(* ===== verification/Evp.v ===== *)
(** * BoringSSL: digests behind one interface (crypto/fipsmodule/digest/digest.c)

    An [EVP_MD] is a table of functions over a state of which only its owner knows the
    shape; an [EVP_MD_CTX] has a pointer to a table and one to a block of memory with
    such a state.  Here the functions of digest.c over any digests, and the interface
    that they and HMAC rely on, as a class with laws.

    Blocks of memory are those of a heap: a block has the state of a digest, or
    nothing that could be used.  An allocation fails as the environment has it, and
    an access to a block that is not there is undefined. *)
From Stdlib Require Import ZArith Lia.
From stdpp Require Import prelude list numbers gmap.
From S2P Require Import Prelude CMem Cells.
Local Open Scope Z_scope.

(** ** The table of functions *)

(** [St] is the type of states.  [evp_init] is given what is in the memory,
    [evp_final] returns the bytes it writes. *)
Record EVP_MD (St : Type) := EvpMd {
  evp_type : Z;
  evp_md_size : Z;
  evp_flags : Z;
  evp_init : option St -> res St;
  evp_update : St -> bytes -> res St;
  evp_final : St -> res (bytes * St);
  evp_block_size : Z;
  evp_ctx_size : Z
}.
Arguments EvpMd {St}.
Arguments evp_type {St}.
Arguments evp_md_size {St}.
Arguments evp_flags {St}.
Arguments evp_init {St}.
Arguments evp_update {St}.
Arguments evp_final {St}.
Arguments evp_block_size {St}.
Arguments evp_ctx_size {St}.

Definition EVP_MAX_MD_SIZE : Z := 64.
Definition EVP_MAX_MD_BLOCK_SIZE : Z := 128.

(** The digests of a library: pointers to tables can be compared. *)
Class Digests (D St : Type) := {
  method : D -> EVP_MD St;
  digest_eq :: EqDecision D
}.

(** What is promised of them: [hash d] is a hash function, and a state has absorbed a
    message.  Every table keeps the bounds that digest.c and hmac.c assert. *)
Class DigestLaws (D St : Type) `{Digests D St} := {
  hash : D -> bytes -> bytes;
  absorbs : D -> St -> bytes -> Prop;
  init_absorbs d m : exists s, evp_init (method d) m = Ret s /\ absorbs d s [];
  update_absorbs d s m x :
    absorbs d s m -> Z.of_nat (length x) < 2 ^ 64 ->
    exists s', evp_update (method d) s x = Ret s' /\ absorbs d s' (m ++ x);
  final_absorbs d s m :
    absorbs d s m -> exists s', evp_final (method d) s = Ret (hash d m, s');
  hash_length d m : Z.of_nat (length (hash d m)) = evp_md_size (method d);
  digest_sizes d :
    0 < evp_md_size (method d) <= EVP_MAX_MD_SIZE /\
    evp_md_size (method d) <= evp_block_size (method d) <= EVP_MAX_MD_BLOCK_SIZE /\
    evp_ctx_size (method d) <> 0
}.

(** ** Memory *)

Record heap (St : Type) := Heap { hp_blocks : gmap Z (option St); hp_count : nat }.
Arguments Heap {St}.
Arguments hp_blocks {St}.
Arguments hp_count {St}.

(** Which allocations succeed; the functions behind [pctx_ops], which belong to the
    public-key code; and what is in an array of 128 bytes on the stack before anything
    is written to it. *)
Class EvpEnv (St : Type) := {
  malloc_ok : nat -> bool;
  pctx_free : Z -> heap St -> res (heap St);
  pctx_dup : Z -> heap St -> res (Z * heap St);
  stack_block : bytes;
  stack_block_length : length stack_block = 128%nat
}.

Definition hm (St A : Type) : Type := heap St -> res (A * heap St).
Definition hret {St A} (a : A) : hm St A := fun h => Ret (a, h).
Definition hbind {St A B} (m : hm St A) (k : A -> hm St B) : hm St B :=
  fun h => match m h with Ret (a, h') => k a h' | UB => UB | OutOfFuel => OutOfFuel end.
Definition hlift {St A} (r : res A) : hm St A :=
  fun h => match r with Ret a => Ret (a, h) | UB => UB | OutOfFuel => OutOfFuel end.

Declare Scope evp_scope.
Delimit Scope evp_scope with evp.
Notation "x <- m ;; k" := (hbind m (fun x => k))
  (at level 100, m at next level, right associativity) : evp_scope.
Notation "m ;; k" := (hbind m (fun _ => k)) (at level 100, right associativity) : evp_scope.
Local Open Scope evp_scope.

Section evp.
Context {D St : Type} `{!Digests D St} `{!EvpEnv St}.
Local Abbreviation H := (hm St).

Definition hassert (b : bool) : H unit := hlift (c_assert b).

Definition OPENSSL_malloc : H Z := fun h =>
  let a := Z.of_nat (S (hp_count h)) in
  if malloc_ok (hp_count h) then Ret (a, Heap (<[a := None]> (hp_blocks h)) (S (hp_count h)))
  else Ret (0, Heap (hp_blocks h) (S (hp_count h))).
Definition OPENSSL_free (a : Z) : H unit := fun h =>
  if a =? 0 then Ret (tt, h)
  else match hp_blocks h !! a with
       | Some _ => Ret (tt, Heap (delete a (hp_blocks h)) (hp_count h))
       | None => UB
       end.
Definition load_block (a : Z) : H (option St) := fun h =>
  match hp_blocks h !! a with Some o => Ret (o, h) | None => UB end.
Definition store_block (a : Z) (o : option St) : H unit := fun h =>
  match hp_blocks h !! a with
  | Some _ => Ret (tt, Heap (<[a := o]> (hp_blocks h)) (hp_count h))
  | None => UB
  end.
(** The state in a block. *)
Definition load_state (a : Z) : H St :=
  o <- load_block a ;; match o with Some s => hret s | None => hlift UB end.

(** ** Contexts *)

Record EVP_MD_CTX := MdCtx {
  cx_digest : option D;
  cx_md_data : Z;
  cx_pctx : Z;
  cx_pctx_ops : bool
}.

Definition EVP_MD_type (md : EVP_MD St) : Z := evp_type md.
Definition EVP_MD_nid (md : EVP_MD St) : Z := EVP_MD_type md.
Definition EVP_MD_flags (md : EVP_MD St) : Z := evp_flags md.
Definition EVP_MD_size (md : EVP_MD St) : Z := evp_md_size md.
Definition EVP_MD_block_size (md : EVP_MD St) : Z := evp_block_size md.
Definition EVP_MD_meth_get_flags (md : EVP_MD St) : Z := EVP_MD_flags md.

Definition EVP_MD_CTX_init : EVP_MD_CTX := MdCtx None 0 0 false.

(** A block for the context itself, and the context. *)
Definition EVP_MD_CTX_new : H (option (Z * EVP_MD_CTX)) :=
  p <- OPENSSL_malloc ;;
  hret (if p =? 0 then None else Some (p, EVP_MD_CTX_init)).
Definition EVP_MD_CTX_create : H (option (Z * EVP_MD_CTX)) := EVP_MD_CTX_new.

(** [assert(ctx->pctx == NULL || ctx->pctx_ops != NULL)] *)
Definition assert_pctx (ctx : EVP_MD_CTX) : H unit :=
  hassert ((cx_pctx ctx =? 0) || cx_pctx_ops ctx).
Definition free_pctx (p : Z) : H unit := fun h =>
  match pctx_free p h with Ret h' => Ret (tt, h') | UB => UB | OutOfFuel => OutOfFuel end.

Definition EVP_MD_CTX_cleanup (ctx : EVP_MD_CTX) : H EVP_MD_CTX :=
  OPENSSL_free (cx_md_data ctx) ;;
  assert_pctx ctx ;;
  (if cx_pctx_ops ctx then free_pctx (cx_pctx ctx) else hret tt) ;;
  hret EVP_MD_CTX_init.

(** [OPENSSL_cleanse] of a state leaves nothing that could be used; of NULL with the
    length of a digest that is NULL it is undefined. *)
Definition EVP_MD_CTX_cleanse (ctx : EVP_MD_CTX) : H EVP_MD_CTX :=
  match cx_digest ctx with
  | None => hlift UB
  | Some _ => store_block (cx_md_data ctx) None ;; EVP_MD_CTX_cleanup ctx
  end.

(** [ctx] is NULL or a context in a block. *)
Definition EVP_MD_CTX_free (ctx : option (Z * EVP_MD_CTX)) : H unit :=
  match ctx with
  | None => hret tt
  | Some (p, ctx) => EVP_MD_CTX_cleanup ctx ;; OPENSSL_free p
  end.
Definition EVP_MD_CTX_destroy (ctx : option (Z * EVP_MD_CTX)) : H unit := EVP_MD_CTX_free ctx.

Definition EVP_DigestFinalXOF (ctx : EVP_MD_CTX) : bool := false.

(** [out] after the call, and what the call returns; [in] may be NULL. *)
Definition EVP_MD_CTX_copy_ex (out : EVP_MD_CTX) (in_ : option EVP_MD_CTX) : H (bool * EVP_MD_CTX) :=
  match in_ with
  | None => hret (false, out)
  | Some in_ =>
      if (cx_pctx in_ =? 0) && bool_decide (cx_digest in_ = None) then hret (false, out)
      else
        assert_pctx in_ ;;
        pctx <- (if negb (cx_pctx in_ =? 0) then
                   fun h => match pctx_dup (cx_pctx in_) h with
                            | Ret (p, h') => Ret (if p =? 0 then None else Some p, h')
                            | UB => UB
                            | OutOfFuel => OutOfFuel
                            end
                 else hret (Some 0)) ;;
        match pctx with
        | None => hret (false, out)
        | Some pctx =>
            (* the block, and [out] without one that is used again *)
            tmp <- (match cx_digest in_ with
                    | None => hret (Some (0, out))
                    | Some d =>
                        if negb (bool_decide (cx_digest out = cx_digest in_)) then
                          hassert (negb (evp_ctx_size (method d) =? 0)) ;;
                          tmp_buf <- OPENSSL_malloc ;;
                          if tmp_buf =? 0 then
                            (if negb (pctx =? 0) then free_pctx pctx else hret tt) ;; hret None
                          else hret (Some (tmp_buf, out))
                        else hret (Some (cx_md_data out,
                                         MdCtx (cx_digest out) 0 (cx_pctx out) (cx_pctx_ops out)))
                    end) ;;
            match tmp with
            | None => hret (false, out)
            | Some (tmp_buf, out) =>
                EVP_MD_CTX_cleanup out ;;
                (match cx_digest in_ with
                 | None => hret tt
                 | Some _ => o <- load_block (cx_md_data in_) ;; store_block tmp_buf o
                 end) ;;
                let out := MdCtx (cx_digest in_) tmp_buf pctx (cx_pctx_ops in_) in
                assert_pctx out ;;
                hret (true, out)
            end
        end
  end.

(** [out] and [in] after the call. *)
Definition EVP_MD_CTX_move (out in_ : EVP_MD_CTX) : H (EVP_MD_CTX * EVP_MD_CTX) :=
  EVP_MD_CTX_cleanup out ;; hret (in_, EVP_MD_CTX_init).

Definition EVP_MD_CTX_copy (out : EVP_MD_CTX) (in_ : option EVP_MD_CTX) : H (bool * EVP_MD_CTX) :=
  EVP_MD_CTX_copy_ex EVP_MD_CTX_init in_.
Definition EVP_MD_CTX_reset (ctx : EVP_MD_CTX) : H EVP_MD_CTX := EVP_MD_CTX_cleanup ctx.

(** ** Hashing *)

Definition EVP_DigestInit_ex (ctx : EVP_MD_CTX) (type : D) : H (bool * EVP_MD_CTX) :=
  o <- (if negb (bool_decide (cx_digest ctx = Some type)) then
          hassert (negb (evp_ctx_size (method type) =? 0)) ;;
          md_data <- OPENSSL_malloc ;;
          if md_data =? 0 then hret None
          else
            OPENSSL_free (cx_md_data ctx) ;;
            hret (Some (MdCtx (Some type) md_data (cx_pctx ctx) (cx_pctx_ops ctx)))
        else hret (Some ctx)) ;;
  match o with
  | None => hret (false, ctx)
  | Some ctx =>
      assert_pctx ctx ;;
      m <- load_block (cx_md_data ctx) ;;
      s <- hlift (evp_init (method type) m) ;;
      store_block (cx_md_data ctx) (Some s) ;;
      hret (true, ctx)
  end.
Definition EVP_DigestInit (ctx : EVP_MD_CTX) (type : D) : H (bool * EVP_MD_CTX) :=
  EVP_DigestInit_ex EVP_MD_CTX_init type.

Definition EVP_DigestUpdate (ctx : EVP_MD_CTX) (data : bytes) : H unit :=
  match cx_digest ctx with
  | None => hlift UB
  | Some d =>
      s <- load_state (cx_md_data ctx) ;;
      s <- hlift (evp_update (method d) s data) ;;
      store_block (cx_md_data ctx) (Some s)
  end.

(** The bytes written to [md_out], and [*size]. *)
Definition EVP_DigestFinal_ex (ctx : EVP_MD_CTX) : H (bytes * Z) :=
  match cx_digest ctx with
  | None => hlift UB
  | Some d =>
      hassert (evp_md_size (method d) <=? EVP_MAX_MD_SIZE) ;;
      s <- load_state (cx_md_data ctx) ;;
      r <- hlift (evp_final (method d) s) ;;
      store_block (cx_md_data ctx) None ;;
      hret (r.1, evp_md_size (method d))
  end.
Definition EVP_DigestFinal (ctx : EVP_MD_CTX) : H (bytes * Z * EVP_MD_CTX) :=
  r <- EVP_DigestFinal_ex ctx ;;
  ctx <- EVP_MD_CTX_cleanup ctx ;;
  hret (r, ctx).

(** The digest of [data], if the function returns 1. *)
Definition EVP_Digest (data : bytes) (type : D) : H (option (bytes * Z)) :=
  r <- EVP_DigestInit_ex EVP_MD_CTX_init type ;;
  let '(ok, ctx) := r in
  ret <- (if ok : bool then
            EVP_DigestUpdate ctx data ;;
            out <- EVP_DigestFinal_ex ctx ;;
            hret (Some out)
          else hret None) ;;
  EVP_MD_CTX_cleanup ctx ;;
  hret ret.

Definition EVP_MD_CTX_md (ctx : option EVP_MD_CTX) : option D :=
  match ctx with None => None | Some c => cx_digest c end.
Definition EVP_MD_CTX_size (ctx : option EVP_MD_CTX) : res Z :=
  match EVP_MD_CTX_md ctx with None => UB | Some d => Ret (EVP_MD_size (method d)) end.
Definition EVP_MD_CTX_block_size (ctx : option EVP_MD_CTX) : res Z :=
  match EVP_MD_CTX_md ctx with None => UB | Some d => Ret (EVP_MD_block_size (method d)) end.
Definition EVP_MD_CTX_type (ctx : option EVP_MD_CTX) : res Z :=
  match EVP_MD_CTX_md ctx with None => UB | Some d => Ret (EVP_MD_type (method d)) end.
End evp.
Arguments EVP_MD_CTX : clear implicits.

### Instructions to follow
Return exactly, and only, the lines above starting at the line that contains "Local Abbreviation H := (hm St)." and ending at the line that contains "match pctx_free p".

### Solution
Local Abbreviation H := (hm St).

Definition hassert (b : bool) : H unit := hlift (c_assert b).

Definition OPENSSL_malloc : H Z := fun h =>
  let a := Z.of_nat (S (hp_count h)) in
  if malloc_ok (hp_count h) then Ret (a, Heap (<[a := None]> (hp_blocks h)) (S (hp_count h)))
  else Ret (0, Heap (hp_blocks h) (S (hp_count h))).
Definition OPENSSL_free (a : Z) : H unit := fun h =>
  if a =? 0 then Ret (tt, h)
  else match hp_blocks h !! a with
       | Some _ => Ret (tt, Heap (delete a (hp_blocks h)) (hp_count h))
       | None => UB
       end.
Definition load_block (a : Z) : H (option St) := fun h =>
  match hp_blocks h !! a with Some o => Ret (o, h) | None => UB end.
Definition store_block (a : Z) (o : option St) : H unit := fun h =>
  match hp_blocks h !! a with
  | Some _ => Ret (tt, Heap (<[a := o]> (hp_blocks h)) (hp_count h))
  | None => UB
  end.
(** The state in a block. *)
Definition load_state (a : Z) : H St :=
  o <- load_block a ;; match o with Some s => hret s | None => hlift UB end.

(** ** Contexts *)

Record EVP_MD_CTX := MdCtx {
  cx_digest : option D;
  cx_md_data : Z;
  cx_pctx : Z;
  cx_pctx_ops : bool
}.

Definition EVP_MD_type (md : EVP_MD St) : Z := evp_type md.
Definition EVP_MD_nid (md : EVP_MD St) : Z := EVP_MD_type md.
Definition EVP_MD_flags (md : EVP_MD St) : Z := evp_flags md.
Definition EVP_MD_size (md : EVP_MD St) : Z := evp_md_size md.
Definition EVP_MD_block_size (md : EVP_MD St) : Z := evp_block_size md.
Definition EVP_MD_meth_get_flags (md : EVP_MD St) : Z := EVP_MD_flags md.

Definition EVP_MD_CTX_init : EVP_MD_CTX := MdCtx None 0 0 false.

(** A block for the context itself, and the context. *)
Definition EVP_MD_CTX_new : H (option (Z * EVP_MD_CTX)) :=
  p <- OPENSSL_malloc ;;
  hret (if p =? 0 then None else Some (p, EVP_MD_CTX_init)).
Definition EVP_MD_CTX_create : H (option (Z * EVP_MD_CTX)) := EVP_MD_CTX_new.

(** [assert(ctx->pctx == NULL || ctx->pctx_ops != NULL)] *)
Definition assert_pctx (ctx : EVP_MD_CTX) : H unit :=
  hassert ((cx_pctx ctx =? 0) || cx_pctx_ops ctx).
Definition free_pctx (p : Z) : H unit := fun h =>
  match pctx_free p h with Ret h' => Ret (tt, h') | UB => UB | OutOfFuel => OutOfFuel end.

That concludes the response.